(Stored items)
= = =
(** * Reverse Assist 2.0: the agreement-aggregation pipeline of [src/app/page.tsx]

    A shallow embedding of the label normalizer [toTitleCase], of the
    agreement resolver and of the major aggregator
    [getAndSetInstitutionAgreements], with the JavaScript built-ins they call
    (strings of UTF-16 code units, [RegExp.prototype.test], [String.replace]
    with a global pattern, insertion-ordered [Map], [Array.prototype.sort],
    promises settled by the network). *)

From Stdlib Require Import String Ascii.
From Stdlib Require Import List NArith Bool Lia Permutation Sorted.
From Equations Require Import Equations.
Import ListNotations.
Open Scope N_scope.

(* ===================================================================== *)
(** ** JavaScript strings *)
(* ===================================================================== *)

(** A JavaScript string is a finite sequence of UTF-16 code units; a code
    unit is a number below 2^16.  Every function below is total on [N], so no
    range side condition is carried around. *)
Definition code_unit := N.
Definition jsstring := list code_unit.

(** String literals of the source, written with Rocq string literals: each
    character of an ASCII literal is one code unit. *)
Definition js (s : string) : jsstring :=
  map N_of_ascii (list_ascii_of_string s).

Definition between (lo hi c : code_unit) : bool := (lo <=? c) && (c <=? hi).

(** [\s] of a regular expression and the characters removed by
    [String.prototype.trim]: ECMAScript's WhiteSpace and LineTerminator
    productions (TAB, LF, VT, FF, CR, SPACE, NBSP, the Unicode space
    separators, LS, PS and the byte order mark). *)
Definition isWhiteSpace (c : code_unit) : bool :=
  between 0x09 0x0D c || (c =? 0x20) || (c =? 0xA0) || (c =? 0x1680)
  || between 0x2000 0x200A c || (c =? 0x2028) || (c =? 0x2029)
  || (c =? 0x202F) || (c =? 0x205F) || (c =? 0x3000) || (c =? 0xFEFF).

(** [\S] *)
Definition isNonSpace (c : code_unit) : bool := negb (isWhiteSpace c).

Definition isUpperAZ (c : code_unit) : bool := between 0x41 0x5A c.
Definition isLowerAZ (c : code_unit) : bool := between 0x61 0x7A c.

(** [[A-Za-z]] *)
Definition isLetter (c : code_unit) : bool := isUpperAZ c || isLowerAZ c.

(** [\.] *)
Definition isDot (c : code_unit) : bool := c =? 0x2E.

(** [\w] without the [u] and [i] flags: [[A-Za-z0-9_]]. *)
Definition isWordChar (c : code_unit) : bool :=
  isLetter c || between 0x30 0x39 c || (c =? 0x5F).

Definition isAscii (c : code_unit) : bool := c <? 0x80.

(** U+212A KELVIN SIGN and U+212B ANGSTROM SIGN, the two letter-like symbols
    whose lower-case forms are an ASCII and a Latin-1 letter. *)
Definition KELVIN_SIGN : code_unit := 0x212A.
Definition ANGSTROM_SIGN : code_unit := 0x212B.

(** The Latin-1 capital letters U+00C0..U+00DE, without U+00D7 (the
    multiplication sign); their small forms are 32 code units further. *)
Definition isLatin1Upper (c : code_unit) : bool :=
  between 0xC0 0xDE c && negb (c =? 0xD7).

(** The rows of [String.prototype.toLowerCase] for the blocks Basic Latin
    and Latin-1 Supplement and for the two letter-like symbols above, as in
    UnicodeData.txt: in these rows a lower-case form is one code unit and
    does not depend on the context.  The Unicode case table is a built-in
    of the language and not part of the repository, and these rows are not
    the whole of it: the built-in also maps the letters of the other blocks
    (U+0100 to U+0101, U+03A9 to U+03C9), writes U+0130 as the two code
    units U+0069 U+0307 and chooses the form of U+03A3 by what stands
    around it, where the function below leaves a code unit as it is.  It is
    the built-in on text made of the code units below U+0100, U+212A and
    U+212B, which is where the examples and counterexamples stay.  A
    statement about the letter case of every string is made for an
    arbitrary lower-casing function, with what it needs of that function as
    a hypothesis: see [toTitleCaseWith], [uniqueMajorsWith] and
    [filteredMajorsWith]. *)
Definition toLowerCase_unit (c : code_unit) : code_unit :=
  if isUpperAZ c then c + 32
  else if isLatin1Upper c then c + 32
  else if c =? KELVIN_SIGN then 0x6B
  else if c =? ANGSTROM_SIGN then 0xE5
  else c.

(** [String.prototype.toUpperCase], one code unit at a time, for Basic
    Latin.  [toTitleCase] is the only caller and applies it to tokens that
    matched [(?:[A-Za-z]\.){2,}[A-Za-z]?\.?] and to the first character of a
    match of [\w\S*], which are made of Basic Latin code units (see
    [callback_upper_args_ascii]). *)
Definition toUpperCase_unit (c : code_unit) : code_unit :=
  if isLowerAZ c then c - 32 else c.

(** [toLowerCase] on text of the embedded rows, where the built-in works
    code unit by code unit (outside them it does not: see above). *)
Definition toLowerCase (s : jsstring) : jsstring := map toLowerCase_unit s.
Definition toUpperCase (s : jsstring) : jsstring := map toUpperCase_unit s.

(** [s.charAt(0)]: the string of the first code unit, or the empty string. *)
Definition charAt0 (s : jsstring) : jsstring :=
  match s with [] => [] | c :: _ => [c] end.

(** [s.slice(1)] *)
Definition slice1 (s : jsstring) : jsstring := tl s.

Fixpoint takeWhile (p : code_unit -> bool) (s : jsstring) : jsstring :=
  match s with
  | [] => []
  | c :: s' => if p c then c :: takeWhile p s' else []
  end.
(** * ShambaLuvAirdrop: a shallow embedding of the airdrop contract

    The contract [ShambaLuvAirdrop] keeps, per token, an airdrop
    configuration and, per (token, address), a claimed flag.  Every
    external function of the contract is embedded below as a function in
    a state-and-error monad over the [World]: the contract's storage, the
    balances and allowances kept by the ERC20 tokens it talks to, and the
    event log.

    A revert is [Err]: the caller keeps the world it started from, which
    is how the EVM rolls a failed call back. *)

From Stdlib Require Import NArith Lia List.
From stdpp Require Import gmap list fin_maps.

#[local] Open Scope N_scope.

(** ** Data *)

(** [address] is a 160-bit and [uint256] a 256-bit unsigned integer; both
    are embedded in [N].  [address(0)] is [0]. *)
Abbreviation address := N (only parsing).

Definition MAX_UINT256 : N := 2 ^ 256 - 1.

(** The reasons a call can revert with.  The first group are the
    [require] strings of the contract, the second group come from the
    inherited OpenZeppelin contracts and from the compiler. *)
Inductive Error : Type :=
| InvalidDefaultToken   (* "Invalid default token address" *)
| InvalidTokenAddress   (* "Invalid token address" *)
| AlreadyClaimed        (* "Already claimed for this token" *)
| NotActive             (* "Airdrop not active for this token" *)
| AmountUnset           (* "Airdrop amount not set" *)
| InsufficientFunds     (* "Insufficient tokens in contract" *)
| TransferFailed        (* "Transfer failed" *)
| InvalidRecipient      (* "Invalid recipient address" *)
| AmountZero            (* "Amount must be greater than 0" *)
| InsufficientBalance   (* "Insufficient balance" *)
| Unauthorized          (* Ownable: the caller is not the owner *)
| InvalidOwner          (* Ownable: the new owner is the zero address *)
| ReentrantCall         (* ReentrancyGuard: reentrant call *)
| Overflow              (* Panic(0x11): checked arithmetic overflowed *)
| ExternalRevert.       (* the call into the token reverted *)

#[global] Instance Error_eq_dec : EqDecision Error.
Proof. solve_decision. Defined.

Inductive Result (A : Type) : Type :=
| Ok (a : A)
| Err (e : Error).
Arguments Ok {A} a.
Arguments Err {A} e.

(** [struct AirdropConfig] *)
Record AirdropConfig : Type := mkConfig {
  amount : N;
  isActive : bool;
  totalClaimed : N;
  totalRecipients : N
}.

(** What a Solidity mapping returns for a key never written. *)
Definition zeroConfig : AirdropConfig := mkConfig 0 false 0 0.

Inductive Event : Type :=
| AirdropClaimed (token recipient : address) (amt : N)
| AirdropConfigUpdated (token : address) (oldAmount newAmount : N) (active : bool)
| TokensDeposited (token from : address) (amt : N)
| TokensWithdrawn (token to : address) (amt : N)
| TokensRescued (token to : address) (amt : N)
| EmergencyWithdraw (token to : address) (amt : N)
| OwnershipTransferred (previousOwner newOwner : address).

(** The storage of the contract: [_owner] of Ownable, the immutable
    [defaultToken], the two mappings, and the flag of ReentrancyGuard
    ([entered = true] is [_status == ENTERED]). *)
Record Storage : Type := mkStorage {
  owner : address;
  defaultToken : address;
  tokenConfigs : gmap address AirdropConfig;
  hasClaimed : gmap (address * address) bool;
  entered : bool
}.

(** The world a call runs in.  [balances] and [allowances] are the state
    of the ERC20 tokens, keyed by (token, holder) and by (token, holder,
    spender); the contract stores no balance of its own and reads this
    through [balanceOf]. *)
Record World : Type := mkWorld {
  ledger : Storage;
  balances : gmap (address * address) N;
  allowances : gmap (address * address * address) N;
  events : list Event
}.

(** Reads of the two mappings, with Solidity's default for absent keys. *)
Definition config_of (s : Storage) (token : address) : AirdropConfig :=
  default zeroConfig (tokenConfigs s !! token).

Definition claimed_by (s : Storage) (token user : address) : bool :=
  default false (hasClaimed s !! (token, user)).

Definition balance_of (w : World) (token holder : address) : N :=
  default 0 (balances w !! (token, holder)).

Definition allowance_of (w : World) (token holder spender : address) : N :=
  default 0 (allowances w !! (token, holder, spender)).

(** Writes. *)
Definition set_owner (o : address) (s : Storage) : Storage :=
  mkStorage o (defaultToken s) (tokenConfigs s) (hasClaimed s) (entered s).

Definition set_entered (b : bool) (s : Storage) : Storage :=
  mkStorage (owner s) (defaultToken s) (tokenConfigs s) (hasClaimed s) b.

Definition set_claimed (token user : address) (s : Storage) : Storage :=
  mkStorage (owner s) (defaultToken s) (tokenConfigs s)
            (<[(token, user) := true]> (hasClaimed s)) (entered s).

Definition set_config (token : address) (c : AirdropConfig) (s : Storage) : Storage :=
  mkStorage (owner s) (defaultToken s) (<[token := c]> (tokenConfigs s))
            (hasClaimed s) (entered s).

Definition with_amount (a : N) (c : AirdropConfig) : AirdropConfig :=
  mkConfig a (isActive c) (totalClaimed c) (totalRecipients c).

Definition with_isActive (b : bool) (c : AirdropConfig) : AirdropConfig :=
  mkConfig (amount c) b (totalClaimed c) (totalRecipients c).

Definition with_totalClaimed (n : N) (c : AirdropConfig) : AirdropConfig :=
  mkConfig (amount c) (isActive c) n (totalRecipients c).

Definition with_totalRecipients (n : N) (c : AirdropConfig) : AirdropConfig :=
  mkConfig (amount c) (isActive c) (totalClaimed c) n.

Definition on_ledger (f : Storage → Storage) (w : World) : World :=
  mkWorld (f (ledger w)) (balances w) (allowances w) (events w).

(** ** The monad of contract code *)

Definition M (A : Type) : Type := World → Result (A * World).

#[global] Instance M_ret : MRet M := λ A a w, Ok (a, w).

#[global] Instance M_bind : MBind M := λ A B f m w,
  match m w with
  | Ok (a, w') => f a w'
  | Err e => Err e
  end.

(** [require(cond, reason)] *)
Definition require (cond : bool) (reason : Error) : M () :=
  λ w, if cond then Ok ((), w) else Err reason.

Definition sload {A : Type} (f : Storage → A) : M A :=
  λ w, Ok (f (ledger w), w).

Definition sstore (f : Storage → Storage) : M () :=
  λ w, Ok ((), on_ledger f w).

Definition log (e : Event) (w : World) : World :=
  mkWorld (ledger w) (balances w) (allowances w) (events w ++ [e]).

Definition emit (e : Event) : M () :=
  λ w, Ok ((), log e w).

(** [a + b] of Solidity 0.8: reverts instead of wrapping around. *)
Definition checked_add (a b : N) : M N :=
  λ w, if a + b <=? MAX_UINT256 then Ok (a + b, w) else Err Overflow.

(** The calls into a token are what the contract cannot see into.  A
    [TokenCall] is the behaviour of the three functions of [IERC20] the
    contract calls, each time as [msg.sender] of the token.

    [balanceOf_reverts token holder w] tells whether
    [IERC20(token).balanceOf(holder)] reverts in [w], and with what:
    there is no contract at the address, or the token refuses.  When it
    does not revert, the answer is the balance the token keeps.

    [token_transfer token from to amt] is [IERC20(token).transfer(to, amt)],
    [from] being the contract itself, and [token_transferFrom token from
    to amt] is [IERC20(token).transferFrom(from, to, amt)]: given the
    token, the account debited, the account credited and the amount, each
    either reverts or returns the token's boolean.  Applying a [TokenCall]
    as a function is its [transfer]. *)
Record TokenCall : Type := mkTokenCall {
  balanceOf_reverts : address → address → World → option Error;
  token_transfer :> address → address → address → N → M bool;
  token_transferFrom : address → address → address → N → M bool
}.

(** [transferFrom] when the contract pulls, [transfer] when it pays. *)
Definition token_op (T : TokenCall) (pull : bool)
  : address → address → address → N → M bool :=
  if pull then token_transferFrom T else token_transfer T.

(** ** The inherited modifiers

    The contract is declared [is Ownable, ReentrancyGuard], both imported
    from OpenZeppelin; their sources are not part of the repository.  The
    two modifiers and the two ownership functions below follow the
    library: [onlyOwner] compares the caller with the stored owner;
    [nonReentrant] reverts when the flag is already raised, raises it,
    runs the body and lowers it again. *)

Definition onlyOwner (sender : address) : M () :=
  o ← sload owner;
  require (sender =? o) Unauthorized.

Definition nonReentrant {A : Type} (body : M A) : M A :=
  e ← sload entered;
  require (negb e) ReentrantCall;;
  sstore (set_entered true);;
  r ← body;
  sstore (set_entered false);;
  mret r.

Definition transferOwnership (sender newOwner : address) : M () :=
  onlyOwner sender;;
  require (negb (newOwner =? 0)) InvalidOwner;;
  old ← sload owner;
  sstore (set_owner newOwner);;
  emit (OwnershipTransferred old newOwner).

Definition renounceOwnership (sender : address) : M () :=
  onlyOwner sender;;
  old ← sload owner;
  sstore (set_owner 0);;
  emit (OwnershipTransferred old 0).

(** ** The contract *)

(** [tokenConfigs[token].f = ...] through the storage pointer [config]. *)
Definition update_config (token : address) (f : AirdropConfig → AirdropConfig) : M () :=
  sstore (λ s, set_config token (f (config_of s token)) s).

(** The constructor, run by [deployer].  [Ownable(msg.sender)] stores the
    deployer as owner and logs it (its check that the initial owner is
    not zero cannot fire on [msg.sender]); a deployed contract starts
    with the guard flag lowered and both mappings empty. *)
Definition constructor (deployer _defaultToken : address) : M () :=
  sstore (λ _, mkStorage deployer 0 ∅ ∅ false);;
  emit (OwnershipTransferred 0 deployer);;
  require (negb (_defaultToken =? 0)) InvalidDefaultToken;;
  sstore (λ s, mkStorage (owner s) _defaultToken (tokenConfigs s) (hasClaimed s) (entered s));;
  sstore (set_config _defaultToken
            (mkConfig (1000000000000 * 10 ^ 18) true 0 0)).

Section Contract.

(** [address(this)] *)
Variable this : address.

(** The token behind the [balanceOf], [transfer] and [transferFrom]
    calls. *)
Variable token_call : TokenCall.

(** [IERC20(token).balanceOf(holder)], a view call. *)
Definition balanceOf (token holder : address) : M N :=
  λ w, match balanceOf_reverts token_call token holder w with
       | Some e => Err e
       | None => Ok (balance_of w token holder, w)
       end.

Definition claimAirdropForToken (sender token : address) : M () :=
  nonReentrant (
    require (negb (token =? 0)) InvalidTokenAddress;;
    claimed ← sload (λ s, claimed_by s token sender);
    require (negb claimed) AlreadyClaimed;;
    active ← sload (λ s, isActive (config_of s token));
    require active NotActive;;
    amt ← sload (λ s, amount (config_of s token));
    require (0 <? amt) AmountUnset;;
    contractBalance ← balanceOf token this;
    amt ← sload (λ s, amount (config_of s token));
    require (amt <=? contractBalance) InsufficientFunds;;
    sstore (set_claimed token sender);;
    (claimedSoFar ← sload (λ s, totalClaimed (config_of s token));
     amt ← sload (λ s, amount (config_of s token));
     sum ← checked_add claimedSoFar amt;
     update_config token (with_totalClaimed sum));;
    (recipients ← sload (λ s, totalRecipients (config_of s token));
     next ← checked_add recipients 1;
     update_config token (with_totalRecipients next));;
    amt ← sload (λ s, amount (config_of s token));
    ok ← token_transfer token_call token this sender amt;
    require ok TransferFailed;;
    amt ← sload (λ s, amount (config_of s token));
    emit (AirdropClaimed token sender amt)).

(** [claimAirdrop] carries [nonReentrant] itself and calls the public,
    also [nonReentrant], [claimAirdropForToken] internally. *)
Definition claimAirdrop (sender : address) : M () :=
  nonReentrant (
    d ← sload defaultToken;
    claimAirdropForToken sender d).

Definition setAirdropConfig (sender token : address) (amount_ : N) (isActive_ : bool) : M () :=
  onlyOwner sender;;
  require (negb (token =? 0)) InvalidTokenAddress;;
  oldAmount ← sload (λ s, amount (config_of s token));
  update_config token (with_amount amount_);;
  update_config token (with_isActive isActive_);;
  emit (AirdropConfigUpdated token oldAmount amount_ isActive_).

Definition setAirdropAmount (sender : address) (_newAmount : N) : M () :=
  onlyOwner sender;;
  d ← sload defaultToken;
  require (negb (d =? 0)) InvalidTokenAddress;;
  oldAmount ← sload (λ s, amount (config_of s d));
  update_config d (with_amount _newAmount);;
  update_config d (with_isActive true);;
  emit (AirdropConfigUpdated d oldAmount _newAmount true).

Definition depositTokens (sender token : address) (amount_ : N) : M () :=
  onlyOwner sender;;
  require (negb (token =? 0)) InvalidTokenAddress;;
  require (0 <? amount_) AmountZero;;
  ok ← token_transferFrom token_call token sender this amount_;
  require ok TransferFailed;;
  emit (TokensDeposited token sender amount_).

Definition depositTokens_default (sender : address) (amount_ : N) : M () :=
  onlyOwner sender;;
  d ← sload defaultToken;
  require (negb (d =? 0)) InvalidTokenAddress;;
  require (0 <? amount_) AmountZero;;
  ok ← token_transferFrom token_call d sender this amount_;
  require ok TransferFailed;;
  emit (TokensDeposited d sender amount_).

Definition withdrawTokens (sender token : address) (amount_ : N) : M () :=
  onlyOwner sender;;
  require (negb (token =? 0)) InvalidTokenAddress;;
  require (0 <? amount_) AmountZero;;
  contractBalance ← balanceOf token this;
  require (amount_ <=? contractBalance) InsufficientBalance;;
  ok ← token_transfer token_call token this sender amount_;
  require ok TransferFailed;;
  emit (TokensWithdrawn token sender amount_).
= = =
• **Task to complete**: Print exactly the lines from the beginning of the entries through the line with "agreement resolver and". Output nothing more.

• **Output**:
(** * Reverse Assist 2.0: the agreement-aggregation pipeline of [src/app/page.tsx]

    A shallow embedding of the label normalizer [toTitleCase], of the
    agreement resolver and of the major aggregator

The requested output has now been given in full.